No class or series of preferred stock that may be issued and sold pursuant hereto will be convertible into, or exchangeable for, other securities or property, except as set forth in the applicable prospectus supplement, which will set forth the terms and conditions upon which such conversion or exchange may be effected, including the initial conversion or exchange rate and any adjustments thereto, the conversion or exchange period and any other conversion or exchange provisions.

 

Dividends

 

Holders of shares of preferred stock are entitled to receive, when and as declared by the Board of Directors, out of funds legally available therefor, dividends payable at such dates and at such rates, if any, as set forth in the applicable prospectus supplement.

 

Unless otherwise set forth in the applicable prospectus supplement, each class or series of preferred stock that may be issued and sold pursuant hereto will rank junior as to dividends to any class or series of preferred stock that may be issued in the future that is expressly made senior as to dividends.
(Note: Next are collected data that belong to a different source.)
(** * Xcode project synchronisation scripts: a shallow embedding

    The scripts under [scripts/] read and edit the text of
    [documentAI.xcodeproj/project.pbxproj].  Python text is modelled as a
    list of characters, the file system as a finite map from paths to file
    contents, and every script as a function on an explicit world: the
    files, the source tree, the random source and the list of writes made
    so far.  Calls of [print] change neither the files nor the control flow
    and are left out. *)

From Stdlib Require Import Ascii String ZArith NArith List Lia Bool.
From stdpp Require Import base option list gmap strings.

Open Scope list_scope.

(** ** Python [str] *)

Abbreviation str := (list ascii).

(** A literal of the source. *)
Definition lit (s : string) : str := list_ascii_of_string s.

Definition TAB : ascii := ascii_of_nat 9.
Definition NL : ascii := ascii_of_nat 10.
Definition DQUOTE : ascii := ascii_of_nat 34.

Module Py.

(** [s.startswith(p)] *)
Fixpoint startswith (p s : str) : bool :=
  match p, s with
  | [], _ => true
  | _ :: _, [] => false
  | a :: p', b :: s' => if Ascii.eqb a b then startswith p' s' else false
  end.

(** [s.endswith(p)] *)
Definition endswith (p s : str) : bool := startswith (rev p) (rev s).

(** Offset of the first occurrence of [sub] in [s]. *)
Fixpoint index_of (sub s : str) : option nat :=
  if startswith sub s then Some 0
  else match s with
       | [] => None
       | _ :: s' => S <$> index_of sub s'
       end.

(** Offset of the last occurrence of [sub] in [s]. *)
Fixpoint rindex_of (sub s : str) : option nat :=
  match s with
  | [] => if startswith sub [] then Some 0 else None
  | _ :: s' =>
      match rindex_of sub s' with
      | Some i => Some (S i)
      | None => if startswith sub s then Some 0 else None
      end
  end.

(** A slice bound as Python normalises it: a negative bound counts from the
    end, and the result is clamped to [0, len]. *)
Definition bound (i : Z) (len : nat) : nat :=
  let n := Z.of_nat len in
  Z.to_nat (if (i <? 0)%Z then Z.max 0 (i + n) else Z.min i n).

(** [s[:i]] and [s[i:]] *)
Definition upto (s : str) (i : Z) : str := take (bound i (length s)) s.
Definition from (s : str) (i : Z) : str := drop (bound i (length s)) s.

(** [s.find(sub, start)]: the lowest index at or after [start] where [sub]
    occurs, [-1] when there is none. *)
Definition find (s sub : str) (start : Z) : Z :=
  let n := Z.of_nat (length s) in
  let st := if (start <? 0)%Z then Z.max 0 (start + n) else start in
  if (n <? st)%Z then (-1)%Z
  else match index_of sub (drop (Z.to_nat st) s) with
       | Some i => (st + Z.of_nat i)%Z
       | None => (-1)%Z
       end.

(** [s.rfind(sub)] *)
Definition rfind (s sub : str) : Z :=
  match rindex_of sub s with
  | Some i => Z.of_nat i
  | None => (-1)%Z
  end.

(** [sub in s] *)
Definition contains (sub s : str) : bool :=
  match index_of sub s with Some _ => true | None => false end.
(** *** The loops of the ApplicationSet resolver *)

Lemma matchOwners_spec n appset obj ownerReferences w :
  wp (matchOwners n appset obj ownerReferences) w
    (λ _ w',
       world_le w w' ∧
       (∀ ownerRef, ownerRef ∈ ownerReferences →
          ∃ s, store w !! appset = Some s ∧
               (ownerRef_UID ownerRef = GetUID s →
                ∃ o c, store w' !! obj = Some o ∧ called graph_Unstructured w w' obj c ∧
                       edge n (GetKind o) c ∈ Relationships (graph w'))) ∧
       (∀ r, r ∈ Relationships (graph w') →
          r ∈ Relationships (graph w) ∨
          ∃ s o ownerRef,
            store w !! appset = Some s ∧ store w' !! obj = Some o ∧
            ownerRef ∈ ownerReferences ∧ ownerRef_UID ownerRef = GetUID s ∧
            ((∃ c, r = edge n (GetKind o) c ∧ called graph_Unstructured w w' obj c) ∨
             addedIn graph_Unstructured w w' obj r)))
    (λ n' e w', n' = None ∧ world_le w w' ∧
                ∃ x wi, graph_Unstructured obj wi = Raise x e w').
Proof using graph_Unstructured_extends.
  clear Slice_perm mapRange_perm. clear ParseGroupVersion cluster mapRange Slice.
  revert w. induction ownerReferences as [|ownerRef rest IH]; intros w; simpl.
  { apply wp_ret. split; [done |]. split; [by intros ? ?%elem_of_nil | by left]. }
  apply wp_bind, wp_deref. intros s Hs. apply wp_bind.
  apply (wp_mono _ _
           (λ _ w1,
              world_le w w1 ∧
              (ownerRef_UID ownerRef = GetUID s →
               ∃ o c, store w1 !! obj = Some o ∧ called graph_Unstructured w w1 obj c ∧
                      edge n (GetKind o) c ∈ Relationships (graph w1)) ∧
              (∀ r, r ∈ Relationships (graph w1) →
                 r ∈ Relationships (graph w) ∨
                 (ownerRef_UID ownerRef = GetUID s ∧
                  ∃ o, store w1 !! obj = Some o ∧
                       ((∃ c, r = edge n (GetKind o) c ∧
                              called graph_Unstructured w w1 obj c) ∨
                        addedIn graph_Unstructured w w1 obj r))))
           _
           (λ n' e w', n' = None ∧ world_le w w' ∧
                       ∃ x wi, graph_Unstructured obj wi = Raise x e w')).
  - case_decide as Huid.
    + eapply wp_mono; [apply wp_resolveEdge | |]; simpl.
      * intros _ w' (c & w1 & o & Hc & Hle & Ho & ->).
        assert (called graph_Unstructured w (withEdge (edge n (GetKind o) c) w1) obj c)
          as Hcall by (eapply called_here; [exact Hc | apply world_le_withEdge]).
        split; [| split].
        -- etrans; [exact Hle | apply world_le_withEdge].
        -- intros _. exists o, c. split; [done |]. split; [done |].
           apply elem_of_withEdge.
        -- intros r [->|Hr]%elem_of_addRelationship.
           ++ right. split; [done |]. exists o. split; [done |]. left.
              by exists c.
           ++ destruct (decide (r ∈ Relationships (graph w))) as [|Hnew]; [by left |].
              right. split; [done |]. exists o. split; [done |]. right.
              exists w, c, w1. split; [done |]. split; [done |].
              split; [apply world_le_withEdge | done].
      * intros n' e w' (-> & Hle & x & Hx). split; [done |]. split; [done |].
        by exists x, w.
    + apply wp_ret. split; [done |]. split; [done | by left].
  - intros _ w1 (Hle & Hedge & Hnew).
    eapply wp_mono; [apply (IH w1) | |]; simpl.
    + intros _ w' (Hle' & Hall & Hnew'). split; [by etrans |]. split.
      * intros ref [->|Hin]%elem_of_cons.
        -- exists s. split; [done |]. intros Huid.
           destruct (Hedge Huid) as (o & c & Ho & Hres & Hin).
           exists o, c. split; [by eapply world_le_lookup |].
           split; [| by eapply world_le_Relationship].
           eapply called_mono; [reflexivity | exact Hle' | exact Hres].
        -- destruct (Hall ref Hin) as (s' & Hs' & Hcase).
           pose proof (world_le_lookup _ _ _ _ Hle Hs) as Hs1.
           assert (s' = s) as -> by congruence. exists s. split; [done |].
           intros Huid. destruct (Hcase Huid) as (o & c & Ho & Hres & Hin').
           exists o, c. split; [done |]. split; [| done].
           eapply called_mono; [exact Hle | reflexivity | exact Hres].
      * intros r Hr. destruct (Hnew' r Hr) as [Hr1|(s' & o & ref & Hs' & Ho & Hin & Huid & Hcase)].
        -- destruct (Hnew r Hr1) as [?|(Huid & o & Ho & Hcase)]; [by left |].
           right. exists s, o, ownerRef. split; [done |].
           split; [by eapply world_le_lookup |]. split; [by left |]. split; [done |].
           eapply edgeCase_mono; [reflexivity | exact Hle' | exact Hcase].
        -- pose proof (world_le_lookup _ _ _ _ Hle Hs) as Hs1.
           assert (s' = s) as -> by congruence.
           right. exists s, o, ref. split; [done |]. split; [done |].
           split; [by right |]. split; [done |].
           eapply edgeCase_mono; [exact Hle | reflexivity | exact Hcase].
    + intros n' e w' (-> & Hle' & x & wi & Hx). split; [done |].
      split; [by etrans |]. by exists x, wi.
  - simpl. intros n' e w' (-> & Hle & x & wi & Hx). split; [done |].
    split; [done |]. by exists x, wi.
Qed.
(* ===== verification/StdMap.v ===== *)
(** * std::map

    The ordered associative container of the C++ standard library, as the
    sources use it: [find], [emplace]/[try_emplace] (no overwrite),
    [operator[]] assignment and [insert_or_assign] (overwrite), [erase] by key
    or by iterator, [begin]/[rbegin], and iteration in key order.  A map is the
    list of its pairs in strictly increasing key order ([sm_wf], preserved by
    every operation); two well-formed maps with the same lookups are equal. *)

From stdpp Require Import strings.
From Stdlib Require Import Sorting.Sorted Ascii.
From S2P Require Import Prelude.

(** ** Key orders *)

Class KeyOrder (K : Type) `{EqDecision K} := {
  key_lt : K → K → bool;
  key_lt_irrefl k : key_lt k k = false;
  key_lt_trans a b c : key_lt a b = true → key_lt b c = true → key_lt a c = true;
  key_lt_total a b : key_lt a b = false → key_lt b a = false → a = b;
}.

#[export] Program Instance Z_key_order : KeyOrder Z := {| key_lt := Z.ltb |}.
Next Obligation. intros k. simpl. lia. Qed.
Next Obligation. simpl. intros. lia. Qed.
Next Obligation. simpl. intros. lia. Qed.

(** [std::string::compare] goes through [char_traits<char>], which compares
    characters as unsigned bytes; a proper prefix is smaller. *)
Fixpoint string_lt (s t : string) : bool :=
  match s, t with
  | _, EmptyString => false
  | EmptyString, String _ _ => true
  | String a s', String b t' =>
      if decide (a = b) then string_lt s' t' else (N_of_ascii a <? N_of_ascii b)%N
  end.

Lemma string_lt_irrefl s : string_lt s s = false.
Proof. induction s; simpl; [done|]. by rewrite decide_True. Qed.

Lemma N_of_ascii_inj' a b : N_of_ascii a = N_of_ascii b → a = b.
Proof. intros H. rewrite <- (ascii_N_embedding a), <- (ascii_N_embedding b). by f_equal. Qed.

Lemma string_lt_trans a b c :
  string_lt a b = true → string_lt b c = true → string_lt a c = true.
Proof.
  revert b c. induction a as [|x a IH]; intros [|y b] [|z c]; simpl; try done.
  intros H1 H2. repeat case_decide; subst; try congruence; eauto.
  - rewrite N.ltb_lt in *. lia.
  - rewrite N.ltb_lt in *. lia.
Qed.

Lemma string_lt_total a b : string_lt a b = false → string_lt b a = false → a = b.
Proof.
  revert b. induction a as [|x a IH]; intros [|y b]; simpl; try done.
  intros H1 H2. repeat case_decide; subst; try congruence.
  - by rewrite (IH b).
  - rewrite N.ltb_ge in *. exfalso. assert (x = y); [apply N_of_ascii_inj'; lia|done].
Qed.

#[export] Instance string_key_order : KeyOrder string := {|
  key_lt := string_lt;
  key_lt_irrefl := string_lt_irrefl;
  key_lt_trans := string_lt_trans;
  key_lt_total := string_lt_total;
|}.

(** ** The container *)

Record stdmap (K V : Type) := StdMap { elems : list (K * V) }.
Arguments StdMap {K V} _.
Arguments elems {K V} _.

Fixpoint assoc_find `{EqDecision K} {V} (k : K) (l : list (K * V)) : option V :=
  match l with
  | [] => None
  | (k', v) :: l' => if decide (k = k') then Some v else assoc_find k l'
  end.

Fixpoint assoc_insert `{KeyOrder K} {V} (k : K) (v : V) (l : list (K * V)) : list (K * V) :=
  match l with
  | [] => [(k, v)]
  | (k', v') :: l' =>
      if decide (k = k') then (k, v) :: l'
      else if key_lt k k' then (k, v) :: (k', v') :: l'
      else (k', v') :: assoc_insert k v l'
  end.

#[export] Instance sm_empty {K V} : Empty (stdmap K V) := StdMap [].
#[export] Instance sm_lookup `{EqDecision K} {V} : Lookup K V (stdmap K V) :=
  λ k m, assoc_find k (elems m).
#[export] Instance sm_insert `{KeyOrder K} {V} : Insert K V (stdmap K V) :=
  λ k v m, StdMap (assoc_insert k v (elems m)).
#[export] Instance sm_delete `{EqDecision K} {V} : Delete K (stdmap K V) :=
  λ k m, StdMap (filter (λ p, p.1 ≠ k) (elems m)).

(** [emplace] / [try_emplace]: an existing entry is kept. *)
Definition emplace `{KeyOrder K} {V} (k : K) (v : V) (m : stdmap K V) : stdmap K V :=
  match m !! k with Some _ => m | None => <[k := v]> m end.

(** [for (it = begin; it != end;) if (P) erase(it++) else ++it] *)
Definition erase_if {K V} (P : K → V → bool) (m : stdmap K V) : stdmap K V :=
  StdMap (filter (λ p, P p.1 p.2 = false) (elems m)).

(** [for (auto &item : m) f(item.second)] *)
Definition map_values {K V W} (f : K → V → W) (m : stdmap K V) : stdmap K W :=
  StdMap (map (λ p, (p.1, f p.1 p.2)) (elems m)).

Definition sm_begin {K V} (m : stdmap K V) : option (K * V) := head (elems m).
Definition sm_rbegin {K V} (m : stdmap K V) : option (K * V) := last (elems m).
Definition sm_size {K V} (m : stdmap K V) : nat := length (elems m).
Definition sm_is_empty {K V} (m : stdmap K V) : bool :=
  match elems m with [] => true | _ => false end.
Definition sm_keys {K V} (m : stdmap K V) : list K := (elems m).*1.
Definition sm_vals {K V} (m : stdmap K V) : list V := (elems m).*2.

Definition key_below `{KeyOrder K} {V} (p q : K * V) : Prop := key_lt p.1 q.1 = true.
Definition sm_wf `{KeyOrder K} {V} (m : stdmap K V) : Prop :=
  StronglySorted key_below (elems m).

(** ** Lookup laws *)

Section Laws.
Context `{KeyOrder K} {V : Type}.
Implicit Types (m : stdmap K V) (l : list (K * V)) (k j : K) (v : V).

Lemma sm_lookup_empty k : (∅ : stdmap K V) !! k = None.
Proof. done. Qed.

Lemma assoc_find_insert k v j l :
  assoc_find j (assoc_insert k v l) = if decide (k = j) then Some v else assoc_find j l.
Proof.
  induction l as [|[k' v'] l IH]; simpl.
  - repeat case_decide; congruence.
  - repeat (case_decide || case_match || simpl); subst; try congruence.
Qed.

Lemma sm_lookup_insert k v j m :
  <[k := v]> m !! j = if decide (k = j) then Some v else m !! j.
Proof. apply assoc_find_insert. Qed.

Lemma sm_lookup_insert_eq k v m : <[k := v]> m !! k = Some v.
Proof. rewrite sm_lookup_insert. by rewrite decide_True. Qed.

Lemma sm_lookup_insert_ne k j v m : k ≠ j → <[k := v]> m !! j = m !! j.
Proof. intros. rewrite sm_lookup_insert. by rewrite decide_False. Qed.

Lemma assoc_find_filter (P : K * V → Prop) `{∀ x, Decision (P x)} j l :
  NoDup l.*1 →
  assoc_find j (filter P l)
  = match assoc_find j l with Some v => if decide (P (j, v)) then Some v else None | None => None end.
Proof.
  induction l as [|[k v] l IH]; intros ND; [done|].
  apply NoDup_cons in ND as [Hk ND]. rewrite filter_cons. simpl.
  destruct (decide (j = k)) as [->|Hne].
  - case_decide as HP; simpl.
    + by rewrite decide_True.
    + rewrite (IH ND). destruct (assoc_find k l) eqn:E; [|done].
      exfalso. apply Hk. clear -E. induction l as [|[k' v'] l IH]; simpl in *; [done|].
      case_decide; subst; [by left|right; auto].
  - case_decide; simpl; [rewrite decide_False by done|]; auto.
Qed.

Lemma assoc_find_delete k j l :
  assoc_find j (filter (λ p, p.1 ≠ k) l) = if decide (k = j) then None else assoc_find j l.
Proof.
  induction l as [|[k' v'] l IH]; [by case_decide|].
  rewrite filter_cons. simpl. destruct (decide (k' = k)) as [->|Hne].
  - rewrite decide_False by tauto. rewrite IH. destruct (decide (k = j)); [done|].
    by rewrite (decide_False (P := j = k)) by congruence.
  - rewrite decide_True by done. simpl. rewrite IH.
    destruct (decide (j = k')); [|done]. by rewrite decide_False by congruence.
Qed.

Lemma sm_lookup_delete k j m :
  delete k m !! j = if decide (k = j) then None else m !! j.
Proof. apply assoc_find_delete. Qed.

Lemma sm_lookup_delete_eq k m : delete k m !! k = None.
Proof. rewrite sm_lookup_delete. by rewrite decide_True. Qed.

Lemma sm_lookup_delete_ne k j m : k ≠ j → delete k m !! j = m !! j.
Proof. intros. rewrite sm_lookup_delete. by rewrite decide_False. Qed.

Lemma sm_lookup_emplace k v j m :
  emplace k v m !! j
  = match m !! j with Some w => Some w | None => if decide (k = j) then Some v else None end.
Proof.
  unfold emplace. destruct (m !! k) eqn:E.
  - destruct (m !! j) eqn:Ej; [done|]. rewrite decide_False; [done|]. intros ->. congruence.
  - rewrite sm_lookup_insert. case_decide; [subst; by rewrite E|]. by destruct (m !! j).
Qed.

Lemma sm_lookup_map_values {W} (f : K → V → W) j m :
  map_values f m !! j = f j <$> m !! j.
Proof.
  destruct m as [l]. unfold lookup, sm_lookup, map_values. simpl.
  induction l as [|[k v] l IH]; simpl; [done|]. case_decide; by subst.
Qed.

Lemma sm_lookup_elem k v m : m !! k = Some v → (k, v) ∈ elems m.
Proof.
  destruct m as [l]. unfold lookup, sm_lookup. simpl.
  induction l as [|[k' v'] l IH]; simpl; [done|]. case_decide; intros; simplify_eq.
  - left.
  - right. auto.
Qed.

Lemma sm_lookup_none k m : m !! k = None ↔ k ∉ sm_keys m.
Proof.
  destruct m as [l]. unfold lookup, sm_lookup, sm_keys. simpl.
  induction l as [|[k' v'] l IH]; simpl; [set_solver|]. rewrite not_elem_of_cons.
  case_decide; subst; split; try done; [tauto| |].
  - intros ?%IH. done.
  - intros [_ ?]. by apply IH.
Qed.
End Laws.

Create Rewrite HintDb stdmap.
#[export] Hint Rewrite @sm_lookup_empty @sm_lookup_insert_eq @sm_lookup_delete_eq
  @sm_lookup_map_values : stdmap.
#[export] Hint Rewrite @sm_lookup_insert_ne @sm_lookup_delete_ne using done : stdmap.

(** Rewrites lookups of updated maps, splitting on whether keys coincide. *)
Ltac simplify_sm :=
  repeat first
    [ progress (autorewrite with stdmap in * )
    | progress (simplify_eq/=)
    | rewrite sm_lookup_insert in *; case_decide; simplify_eq/=
    | rewrite sm_lookup_delete in *; case_decide; simplify_eq/=
    | rewrite sm_lookup_emplace in *; case_decide; simplify_eq/= ].

(** ** Well-formedness *)

Section Order.
Context `{KeyOrder K} {V : Type}.
Implicit Types (m : stdmap K V) (l : list (K * V)) (k j : K) (v : V).

Lemma key_lt_ne k j : key_lt k j = true → k ≠ j.
Proof. intros Hlt ->. rewrite key_lt_irrefl in Hlt. done. Qed.

Lemma key_lt_or k j : k ≠ j → key_lt k j = true ∨ key_lt j k = true.
Proof.
  intros Hne. destruct (key_lt k j) eqn:E1; [by left|].
  destruct (key_lt j k) eqn:E2; [by right|]. destruct Hne. by apply key_lt_total.
Qed.

Lemma sm_wf_empty : sm_wf (∅ : stdmap K V).
Proof. constructor. Qed.

Lemma assoc_insert_elem k v p l : p ∈ assoc_insert k v l → p = (k, v) ∨ p ∈ l.
Proof.
  induction l as [|[k' v'] l IH]; simpl; [set_solver|].
  destruct (decide (k = k')) as [->|]; [|destruct (key_lt k k')]; rewrite !elem_of_cons; tauto.
Qed.

Lemma sm_wf_insert k v m : sm_wf m → sm_wf (<[k := v]> m).
Proof.
  destruct m as [l]. unfold sm_wf. simpl.
  induction 1 as [|[k' v'] l Hl IH Hall]; simpl; [repeat constructor|].
  case_decide; [subst; by constructor|].
  destruct (key_lt k k') eqn:E.
  - constructor; [by constructor|]. constructor; [done|].
    eapply Forall_impl; [exact Hall|]. unfold key_below. simpl. eauto using key_lt_trans.
  - constructor; [done|]. rewrite Forall_forall in Hall |- *.
    intros p [->|Hp]%assoc_insert_elem; [|auto].
    unfold key_below. simpl. destruct (key_lt_or k k') as [?|?]; [done|congruence|done].
Qed.

Lemma StronglySorted_filter {A} (R : A → A → Prop) (P : A → Prop) `{∀ x, Decision (P x)} (l : list A) :
  StronglySorted R l → StronglySorted R (filter P l).
Proof.
  induction 1 as [|e l Hl IH Hall]; [constructor|].
  rewrite filter_cons. case_decide; [|done]. constructor; [done|].
  rewrite Forall_forall in Hall |- *. intros x [_ Hx]%list_elem_of_filter. auto.
Qed.

Lemma sm_wf_delete k m : sm_wf m → sm_wf (delete k m).
Proof. apply StronglySorted_filter. Qed.

Lemma sm_wf_erase_if P m : sm_wf m → sm_wf (erase_if P m).
Proof. apply StronglySorted_filter. Qed.

Lemma sm_wf_emplace k v m : sm_wf m → sm_wf (emplace k v m).
Proof. unfold emplace. destruct (m !! k); auto using sm_wf_insert. Qed.

Lemma sm_wf_map_values {W} (f : K → V → W) m : sm_wf m → sm_wf (map_values f m).
Proof.
  unfold sm_wf, map_values. simpl. induction 1 as [|[k v] l Hl IH Hall]; simpl; constructor; [done|].
  rewrite Forall_forall in Hall. rewrite Forall_forall.
  intros p (q & -> & Hq)%list_elem_of_fmap. by apply Hall in Hq.
Qed.

Lemma sm_wf_NoDup m : sm_wf m → NoDup (sm_keys m).
Proof.
  unfold sm_wf, sm_keys. induction 1 as [|[k v] l Hl IH Hall]; simpl; constructor; [|done].
  intros ([k' v'] & -> & Hin)%list_elem_of_fmap. rewrite Forall_forall in Hall.
  apply Hall in Hin. unfold key_below in Hin. simpl in Hin. by rewrite key_lt_irrefl in Hin.
Qed.

Lemma sm_elem_lookup k v m : sm_wf m → (k, v) ∈ elems m → m !! k = Some v.
Proof.
  intros Hwf%sm_wf_NoDup. unfold sm_keys in Hwf. destruct m as [l]. unfold lookup, sm_lookup. simpl in *.
  induction l as [|[k' v'] l IH]; simpl in *; [by rewrite elem_of_nil|].
  apply NoDup_cons in Hwf as [Hk ND]. rewrite elem_of_cons. intros [?|Hin]; simplify_eq.
  - by rewrite decide_True.
  - rewrite decide_False; [auto|]. intros ->. apply Hk. apply list_elem_of_fmap. by exists (k', v).
Qed.

Lemma sm_lookup_erase_if P k m :
  sm_wf m →
  erase_if P m !! k = match m !! k with Some v => if P k v then None else Some v | None => None end.
Proof.
  intros Hwf%sm_wf_NoDup. destruct m as [l]. unfold lookup, sm_lookup, erase_if. simpl.
  rewrite (assoc_find_filter (λ p, P p.1 p.2 = false)) by done.
  destruct (assoc_find k l) as [v|]; [|done]. simpl. destruct (P k v); by case_decide.
Qed.

(** Two ordered maps with the same lookups are the same map. *)
Lemma sm_ext m1 m2 : sm_wf m1 → sm_wf m2 → (∀ k, m1 !! k = m2 !! k) → m1 = m2.
Proof.
  destruct m1 as [l1], m2 as [l2]. unfold sm_wf, lookup, sm_lookup. simpl. intros S1. revert l2.
  induction S1 as [|[k1 v1] l1 S1 IH H1]; intros l2 S2 Heq.
  - destruct l2 as [|[k v] l]; [done|]. specialize (Heq k). simpl in Heq. by rewrite decide_True in Heq.
  - destruct S2 as [|[k2 v2] l2 S2 H2].
    { specialize (Heq k1). simpl in Heq. by rewrite decide_True in Heq. }
    assert (k1 = k2) as ->.
    { destruct (decide (k1 = k2)) as [|Hne]; [done|]. exfalso.
      pose proof (Heq k1) as E1. pose proof (Heq k2) as E2. simpl in E1, E2.
      rewrite decide_True, decide_False in E1 by done.
      rewrite decide_False, decide_True in E2 by done.
      symmetry in E1. rewrite Forall_forall in H1, H2.
      apply (sm_lookup_elem _ _ (StdMap _)) in E1. apply (sm_lookup_elem _ _ (StdMap _)) in E2.
      apply H1 in E2. apply H2 in E1. unfold key_below in *. simpl in *.
      pose proof (key_lt_trans _ _ _ E1 E2) as Ht. by rewrite key_lt_irrefl in Ht. }
    pose proof (Heq k2) as E. simpl in E. rewrite !decide_True in E by done. simplify_eq.
    enough (StdMap l1 = StdMap l2) as [=->] by done. f_equal.
    enough (StdMap l1 = StdMap l2) as [=->] by done. apply IH; [done|].
    intros k. pose proof (Heq k) as Ek. simpl in Ek. case_decide as Hk; [|done]. subst.
    assert (∀ l, Forall (key_below (k2, v2)) l → assoc_find k2 l = None) as Hnone.
    { intros l Hl. destruct (assoc_find k2 l) eqn:Ef; [|done]. exfalso.
      apply (sm_lookup_elem _ _ (StdMap _)) in Ef. rewrite Forall_forall in Hl. apply Hl in Ef.
      unfold key_below in Ef. simpl in Ef. by rewrite key_lt_irrefl in Ef. }
    by rewrite !Hnone.
Qed.

(** Emplacing entries one after the other. *)
Lemma sm_lookup_emplaces l m k :
  foldl (λ r p, emplace p.1 p.2 r) m l !! k = match m !! k with Some v => Some v | None => assoc_find k l end.
Proof.
  revert m. induction l as [|[k' v'] l IH]; intros m; simpl; [by destruct (m !! k)|].
  rewrite IH, sm_lookup_emplace. destruct (m !! k); [done|].
  destruct (decide (k' = k)) as [->|]; [by rewrite decide_True|by rewrite decide_False].
Qed.

Lemma sm_wf_emplaces l m : sm_wf m → sm_wf (foldl (λ r p, emplace p.1 p.2 r) m l).
Proof. revert m. induction l; simpl; auto using sm_wf_emplace. Qed.

Lemma sm_emplaces_id m : sm_wf m → foldl (λ r p, emplace p.1 p.2 r) ∅ (elems m) = m.
Proof. intros Hm. apply sm_ext; [by apply sm_wf_emplaces, sm_wf_empty|done|]. intros k. by rewrite sm_lookup_emplaces. Qed.
End Order.

#[export] Hint Resolve sm_wf_empty sm_wf_insert sm_wf_delete sm_wf_erase_if sm_wf_emplace
  sm_wf_map_values : cpp.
If at any time we have failed to pay accrued dividends on any such senior preferred stock at the time such dividends are payable, we may not pay any dividend on junior preferred stock or redeem or otherwise repurchase shares of junior preferred stock until such accumulated but unpaid dividends on such senior preferred stock have been paid or set aside for payment in full by us.

 

Unless otherwise set forth herein or in the applicable prospectus supplement relating to any class or series of preferred stock that may be issued and sold pursuant hereto, no dividends (other than dividends payable in common stock, or other capital stock ranking junior to the preferred stock of any class or series as to dividends and upon liquidation) shall be declared or paid or set aside for payment, nor shall any other distribution be declared or made upon any common stock, or any of our other capital stock ranking junior to or on a parity with the preferred stock of such class or series as to dividends, nor shall any common stock, or any of our other capital stock ranking junior to or on a parity with the preferred stock of such class or series as to dividends or upon liquidation be redeemed, purchased or otherwise acquired for any consideration (or any monies be paid to or made available for a sinking fund for the redemption of any shares of any such stock) by us (except by conversion into or exchange for our other capital stock ranking junior to the preferred stock of such series as to dividends and upon liquidation) unless:

 

  if such class or series of preferred stock has a cumulative dividend, full cumulative dividends on the preferred stock of such class or series have been or contemporaneously are declared and paid or declared and a sum sufficient for the payment thereof set apart for all past dividend periods and the then current dividend period; and

 

  if such class or series of preferred stock does not have a cumulative dividend, full dividends on the preferred stock of such class or series have been or contemporaneously are declared and paid or declared and a sum sufficient for the payment thereof set apart for payment for the then current dividend period;

 

provided, however, that any monies theretofore deposited in any sinking fund with respect to any preferred stock in compliance with the provisions of such sinking fund may thereafter be applied to the purchase or redemption of such preferred stock in accordance with the terms of such sinking fund, regardless of whether at the time of such application full cumulative dividends upon shares of the preferred stock outstanding on the last dividend payment date shall have been paid or declared and set apart for payment; and provided, further, that any junior or parity preferred stock, or common stock, may be converted into or exchanged for our stock ranking junior to the preferred stock as to dividends.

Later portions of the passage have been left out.